Some of the numbers are like
8,8386 %
370878439,39 €
370,88 Mio. €
375962902,92 €
-375,963 Mio. €
+25,58 %
371 €
+370,88 Mio.
€ 93,8 million
290.5 million
12.8
100
8,8386 %
17226720,27 €
371 million €
375.96 €
I can't just parse the strings to decimals as this will not work with the different trailing parts like Mio.
, million
etc...
So i thought about removing all non-numeric parts of the numbers, then just build a substring after the comma and count the length of that substring.

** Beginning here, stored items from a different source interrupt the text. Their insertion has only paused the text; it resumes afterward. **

(** The conclusion of [item_rt] for one value. *)
Definition item_rt_for (dec : dst → result (value * dst)) (v : value) (s s' : est) : Prop :=
  ∃ chunk, appended s s' chunk ∧ e_nodes s < e_nodes s' ∧ e_nodes s' <= max_nodes ∧
    ∀ r, dec (Dst (chunk ++ r) (e_nodes s)) = Ok (norm v, Dst r (e_nodes s')).

Lemma list_round_trip fuel depth l s s' :
  item_rt (λ v s, enc_item fuel v (depth + 1) s) (dec_item fuel (depth + 1)) →
  depth <= MAX_DEPTH → e_nodes s < max_nodes → wf_value (VList l) →
  (s1 ← put_head 4 (len l) (Est (e_out s) (e_nodes s + 1));
   enc_items (λ c, enc_item fuel c (depth + 1)) l s1) = Ok s' →
  item_rt_for (dec_item (S fuel) depth) (VList l) s s'.
Proof.
  intros IH Hd Hn Hwf%wf_value_list (s1 & (h & Hh & -> & Hlen1)%put_head_inv & H)%bind_Ok.
  cbn [e_out e_nodes] in *. pose proof (head_nonempty _ _ _ Hh).
  edestruct items_rt as (c & (Ho & Hl & Hn2) & Hk & Hmax & Hdec);
    [exact IH|exact Hwf|exact H|cbn; len_lia|cbn; lia|]. cbn [e_out e_nodes] in *.
  exists (h ++ c). unfold appended. rewrite Ho, <- (app_assoc _ h c) in *.
  split_and!; try done; try len_lia.
  intros r. rewrite <- app_assoc. rewrite (dec_item_head _ _ 4 (len l)) by (done || lia || set_solver).
  cbn -[Z.mul]. rewrite Z.mul_1_r.
  rewrite (proj2 (Z.ltb_ge max_bytes _)), (proj2 (Z.ltb_ge (len (c ++ r)) _)),
    (proj2 (Z.ltb_ge max_nodes _)) by len_lia.
  unfold len at 1. rewrite Nat2Z.id, Hdec. done.
Qed.

Lemma dict_round_trip fuel depth d s s' :
  item_rt (λ v s, enc_item fuel v (depth + 1) s) (dec_item fuel (depth + 1)) →
  depth <= MAX_DEPTH → e_nodes s < max_nodes → wf_value (VDict d) →
  forallb (λ kv : pykey * value, key_ok kv.1) d = true →
  (s1 ← put_head 5 (len d) (Est (e_out s) (e_nodes s + 1));
   enc_items (λ c, enc_item fuel c (depth + 1)) (dict_items d) s1) = Ok s' →
  item_rt_for (dec_item (S fuel) depth) (VDict d) s s'.
Proof.
  intros IH Hd Hn [Hnd Hwf]%wf_value_dict (kvs & -> & Hks)%key_ok_int_keys
    (s1 & (h & Hh & -> & Hlen1)%put_head_inv & H)%bind_Ok.
  cbn [e_out e_nodes] in *. pose proof (head_nonempty _ _ _ Hh).
  unfold item_rt_for. rewrite norm_dict. unfold dict_items in H.
  rewrite int_keys_to_dict in *. cbn [default from_option id] in *.
  assert (len (to_dict kvs) = len (sorted_keys kvs.*1)) as Hld.
  { unfold to_dict. by rewrite len_map, len_sorted_keys, len_map. }
  rewrite Hld in *. apply NoDup_to_dict in Hnd.
  edestruct dict_items_rt as (c & (Ho & Hl & Hn2) & Hk & Hmax & Hdec);
    [exact IH|intros k; by apply wf_dict_get|by apply sorted_keys_strict
    |apply (Forall_sorted_keys (Z.lt (-1)))|exact H|cbn; len_lia|cbn; lia|].
  { apply Forall_fmap. eapply Forall_impl; [exact Hks|]. cbn. lia. }
  cbn [e_out e_nodes] in *. set (ks := sorted_keys kvs.*1) in *.
  exists (h ++ c). unfold appended. rewrite Ho, <- (app_assoc _ h c) in *.
  split_and!; try done; try len_lia.
  intros r. rewrite <- app_assoc. rewrite (dec_item_head _ _ 5 (len ks)) by (done || lia || set_solver).
  cbn -[Z.mul]. rewrite (proj2 (Z.ltb_ge max_bytes _)), (proj2 (Z.ltb_ge (len (c ++ r)) _)),
    (proj2 (Z.ltb_ge max_nodes _)) by len_lia.
  unfold len at 1. rewrite Nat2Z.id, Hdec. done.
Qed.

(** The encoder and the decoder agree on every item, at every depth. *)
Lemma item_round_trip fuel depth :
  item_rt (λ v s, enc_item fuel v depth s) (dec_item fuel depth).
Proof.
  revert depth. induction fuel as [|fuel IH]; intros depth v s s' Hwf H; [done|].
  cbn [Codec.enc_item] in H. case_if H. case_if H. cbn [e_nodes] in *. zb.
  unfold appended. destruct v as [|b|z|b|t|l|d|t]; cbn [norm].
  - apply put_inv in H as [-> Hlen]. cbn [e_out e_nodes] in *. exists [xf6].
    split_and!; try done; try len_lia.
    intros r. apply dec_item_simple; [lia..|set_solver].
  - apply put_inv in H as [-> Hlen]. cbn [e_out e_nodes] in *.
    exists (if b then [xf5] else [xf4]).
    split_and!; try done; try (destruct b; len_lia).
    intros r. destruct b; (apply dec_item_simple; [lia..|set_solver]).
  - case_if H. apply put_head_inv in H as (h & Hh & -> & Hlen). cbn [e_out e_nodes] in *.
    pose proof (head_nonempty _ _ _ Hh). exists h. split_and!; try done; try len_lia.
    intros r. by rewrite (dec_item_head _ _ 0 z) by (done || lia || set_solver).
  - apply bind_Ok in H as (s1 & (h & Hh & -> & Hlen1)%put_head_inv & [-> Hlen]%put_inv).
    cbn [e_out e_nodes] in *. pose proof (head_nonempty _ _ _ Hh).
    exists (h ++ b). rewrite <- (app_assoc _ h b). split_and!; try done; try len_lia.
    intros r. rewrite <- app_assoc. rewrite (dec_item_head _ _ 2 (len b)) by (done || lia || set_solver).
    cbn -[take_bytes]. rewrite (proj2 (Z.ltb_ge _ _)) by len_lia.
    by rewrite take_bytes_app.
  - case_if H. apply bind_Ok in H as (u & Hu & H).
    destruct (utf8_encode t) as [u'|] eqn:Eu; [injection Hu as ->|done].
    apply bind_Ok in H as (s1 & (h & Hh & -> & Hlen1)%put_head_inv & [-> Hlen]%put_inv).
    cbn [e_out e_nodes] in *. pose proof (head_nonempty _ _ _ Hh).
    exists (h ++ u). rewrite <- (app_assoc _ h u). split_and!; try done; try len_lia.
    intros r. rewrite <- app_assoc. rewrite (dec_item_head _ _ 3 (len u)) by (done || lia || set_solver).
    cbn -[take_bytes]. rewrite (proj2 (Z.ltb_ge _ _)) by len_lia.
    rewrite take_bytes_app by done. cbn. by rewrite (utf8_decode_encode _ _ Eu).
  - case_if H. apply list_round_trip in H; [|done|lia|lia|done]. done.
  - case_if H. case_if H. zb. apply dict_round_trip in H; [|done|lia|lia|done|done]. done.
  - done.
Qed.
End RoundTrip.

(** ** Encoding what was decoded *)

Section Canonical.
Context (max_bytes max_nodes : Z).
#[local] Abbreviation enc_item := (enc_item max_bytes max_nodes).
#[local] Abbreviation dec_item := (dec_item max_bytes max_nodes).

Lemma put_ok b o n :
  len o + len b <= max_bytes → put max_bytes b (Est o n) = Ok (Est (o ++ b) n).
Proof. intros H. unfold put. cbn. by rewrite (proj2 (Z.ltb_ge _ _)) by lia. Qed.

(** The values a decoder can return for one item. *)
Definition decoded (v : value) : Prop :=
  wf_value v ∧ ∀ z, v = VInt z → 0 <= z <= U64.

(** What the decoder owes the encoder for one item: the bytes it consumed are
    exactly those the encoder appends for the value it returned. *)
Definition item_tr_for (enc : value → est → result est) (s : dst) (v : value) (s' : dst)
    : Prop :=
  d_nodes s <= d_nodes s' ∧
  ∃ chunk, d_rest s = chunk ++ d_rest s' ∧ decoded v ∧
    ∀ o, len o + len chunk <= max_bytes →
      enc v (Est o (d_nodes s)) = Ok (Est (o ++ chunk) (d_nodes s')).

Definition item_tr (dec : dst → result (value * dst))
    (enc : value → est → result est) : Prop :=
  ∀ s v s', 0 <= d_nodes s → dec s = Ok (v, s') → item_tr_for enc s v s'.

Lemma dec_list_tr dec enc n s l s' :
  item_tr dec enc → 0 <= d_nodes s → dec_list dec n s = Ok (l, s') →
  d_nodes s <= d_nodes s' ∧
  ∃ chunk, d_rest s = chunk ++ d_rest s' ∧ Forall wf_value l ∧ length l = n ∧
    ∀ o, len o + len chunk <= max_bytes →
      enc_items enc l (Est o (d_nodes s)) = Ok (Est (o ++ chunk) (d_nodes s')).
Proof.
  intros Htr. revert s l. induction n as [|n IH]; intros s l Hpos H.
  { injection H as <- <-. split; [done|]. exists []. split_and!; try done. intros o _. by rewrite app_nil_r. }
  apply bind_Ok in H as ([v s1] & H1 & ([l' s2] & H2 & [= <- <-])%bind_Ok).
  destruct (Htr _ _ _ Hpos H1) as (N1 & c1 & R1 & [W1 _] & E1).
  destruct (IH s1 l') as (N2 & c2 & R2 & W2 & L2 & E2); [lia|exact H2|].
  split; [lia|]. exists (c1 ++ c2). split_and!; [by rewrite R1, R2, app_assoc|by constructor|cbn; lia|].
  intros o Ho. cbn. rewrite E1 by len_lia. cbn. rewrite E2 by len_lia.
  by rewrite <- app_assoc.
Qed.

Lemma dec_map_tr dec enc n prev s d s' :
  item_tr dec enc → 0 <= d_nodes s → dec_map dec n prev s = Ok (d, s') →
  d_nodes s <= d_nodes s' ∧
  ∃ kvs chunk, d = to_dict kvs ∧ d_rest s = chunk ++ d_rest s' ∧ length kvs = n ∧
    StronglySorted Z.lt kvs.*1 ∧ Forall (Z.lt prev) kvs.*1 ∧
    Forall (λ kv, 0 <= kv.1 <= U64) kvs ∧ Forall (λ kv, wf_value kv.2) kvs ∧
    ∀ o, len o + len chunk <= max_bytes →
      enc_items enc (flat_map (λ kv, [VInt kv.1; kv.2]) kvs) (Est o (d_nodes s))
      = Ok (Est (o ++ chunk) (d_nodes s')).
Proof.
  intros Htr. revert prev s d. induction n as [|n IH]; intros prev s d Hpos H.
  { injection H as <- <-. split; [done|]. exists [], []. split_and!; try done; try constructor.
    intros o _. by rewrite app_nil_r. }
  apply bind_Ok in H as ([key s1] & H1 & H). destruct key as [| |k| | | | |]; try discriminate.
  case_if H. zb. apply bind_Ok in H as ([v s2] & H2 & ([d' s3] & H3 & [= <- <-])%bind_Ok).
  destruct (Htr _ _ _ Hpos H1) as (N1 & c1 & R1 & [_ K1] & E1).
  destruct (Htr s1 v s2) as (N2 & c2 & R2 & [W2 _] & E2); [lia|exact H2|].
  destruct (IH k s2 d') as (N3 & kvs & c3 & -> & R3 & L3 & S3 & P3 & U3 & W3 & E3);
    [lia|exact H3|].
  split; [lia|]. exists ((k, v) :: kvs), (c1 ++ c2 ++ c3). split_and!; try done.
  - by rewrite R1, R2, R3, !app_assoc.
  - cbn. lia.
  - by constructor.
  - cbn. constructor; [lia|]. eapply Forall_impl; [exact P3|]. intros; lia.
  - constructor; [by apply K1|done].
  - by constructor.
  - intros o Ho. cbn. rewrite E1 by len_lia. cbn. rewrite E2 by len_lia. cbn.
    rewrite E3 by len_lia. by rewrite <- !app_assoc.
Qed.

(** A decoded dictionary is encoded in the order it was read. *)
Lemma dict_items_to_dict kvs :
  StronglySorted Z.lt kvs.*1 →
  dict_items (to_dict kvs) = flat_map (λ kv, [VInt kv.1; kv.2]) kvs.
Proof.
  intros Hs. unfold dict_items. rewrite int_keys_to_dict. cbn [default from_option id].
  rewrite sorted_keys_id by done.
  pose proof (strictly_sorted_NoDup _ Hs) as Hnd.
  assert (∀ l, l ⊆ kvs → flat_map (λ k, [VInt k; default VNone (dict_get (to_dict kvs) k)]) l.*1
          = flat_map (λ kv, [VInt kv.1; kv.2]) l) as Hgen; [|by apply Hgen].
  induction l as [|[k v] l IH]; intros Hl; [done|]. cbn.
  rewrite IH by (intros x Hx; apply Hl; by right).
  by rewrite (dict_get_elem _ k v) by (done || apply Hl; left).
Qed.

Lemma key_ok_to_dict kvs :
  Forall (λ kv, 0 <= kv.1 <= U64) kvs →
  forallb (λ kv : pykey * value, key_ok kv.1) (to_dict kvs) = true.
Proof.
  induction 1 as [|kv kvs H _ IH]; [done|]. unfold to_dict in *. cbn in *.
  rewrite IH. lia.
Qed.

(** The guards [enc_item] passes when [dec_item] passed its own. *)
Lemma put_head_ok m n h o k :
  head m n = Ok h → len o + len h <= max_bytes →
  put_head max_bytes m n (Est o k) = Ok (Est (o ++ h) k).
Proof. intros Hh Ho. unfold put_head. rewrite Hh. cbn. by apply put_ok. Qed.

Lemma dec_list_len item n s l s' : dec_list item n s = Ok (l, s') → length l = n.
Proof.
  revert s l s'. induction n as [|n IH]; intros s l s' H; [by injection H as <- <-|].
  apply bind_Ok in H as ([v s1] & _ & ([l' s2] & H2 & [= <- <-])%bind_Ok).
  cbn. f_equal. by eapply IH.
Qed.

(** [dec_item] split at the initial byte. *)
Lemma dec_item_inv fuel depth s v s' :
  dec_item (S fuel) depth s = Ok (v, s') →
  depth <= MAX_DEPTH ∧ d_nodes s < max_nodes ∧
  ((∃ b, d_rest s = [b] ++ d_rest s' ∧ d_nodes s' = d_nodes s + 1 ∧
      (b, v) ∈ [(xf4, VBool false); (xf5, VBool true); (xf6, VNone)])
   ∨ ∃ m n h s1, head m n = Ok h ∧ d_rest s = h ++ d_rest s1 ∧
       d_nodes s1 = d_nodes s + 1 ∧ (m = 0 ∨ m = 2 ∨ m = 3 ∨ m = 4 ∨ m = 5) ∧
       (if m =? 0 then Ok (VInt n, s1)
        else if max_bytes <? n then Err (wire "LIMIT")
        else if (m =? 2) || (m =? 3) then
          '(b, s) ← take_bytes n s1;
          if m =? 2 then Ok (VBytes b, s)
          else t ← of_option (wire "UTF8") (utf8_decode b); Ok (VStr t, s)
        else
          let needed := n * (if m =? 5 then 2 else 1) in
          if len (d_rest s1) <? needed then Err (wire "TRUNCATED")
          else if max_nodes <? d_nodes s1 + needed then Err (wire "RESOURCE_LIMIT")
          else if m =? 4 then
            '(l, s) ← dec_list (dec_item fuel (depth + 1)) (Z.to_nat n) s1;
            Ok (VList l, s)
          else
            '(d, s) ← dec_map (dec_item fuel (depth + 1)) (Z.to_nat n) (-1) s1;
            Ok (VDict d, s)) = Ok (v, s')).
Proof.
  intros H. cbn [Codec.dec_item] in H. case_if H. case_if H. cbn [d_rest d_nodes] in *. zb.
  split; [lia|]. split; [lia|].
  apply bind_Ok in H as ([bs s1] & (Hr & Hl & Hn1)%take_bytes_inv & H); [|done].
  cbn [d_rest d_nodes] in *. destruct bs as [|b0 [|??]]; try (exfalso; len_lia).
  rewrite from_bytes_big_one in H. pose proof (head_byte_of_byte b0) as Hb0.
  case_if H; zb.
  - left. rewrite E1 in Hb0. exists b0.
    repeat case_if H; zb; injection H as <- <-; (split; [done|split; [lia|]]);
      match goal with E : Z.land _ _ = _ |- _ => rewrite E in Hb0 end;
      vm_compute in Hb0; rewrite <- Hb0; set_solver.
  - case_if H. zb. right. apply bind_Ok in H as ([n s2] & Harg & H).
    apply argument_head in Harg as (tl & Htl & Hn2 & Hh).
    eexists _, n, _, s2. split; [exact Hh|]. rewrite Hr, Htl.
    split_and!; [done|lia| |exact H].
    pose proof (Z_of_byte_bound b0). rewrite shiftr_5 in *.
    assert (0 <= Z_of_byte b0 / 32 < 8) by div_lia. lia.
Qed.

public int CountDecimals(string input)
{
// Remove any non-digit characters except for decimal points and commas
string pattern = @"[^0-9.,]+";
string numericValue = Regex.Replace(input, pattern, "");
// Remove any thousand separators and convert commas to dots for decimal points
numericValue = numericValue.Replace(".", ",");
return numericValue.Substring(numericValue.LastIndexOf(',') + 1).Length;
}
The problem here is, that the regular expression [^0-9.,]+
does not match the last .
in for example 370,88 Mio. €
so it becomes 370,88.
what will then become 370,88,
so the final output will be 0
.
Is there a better regular expression for extracting those numbers or even a better solution for counting those digits?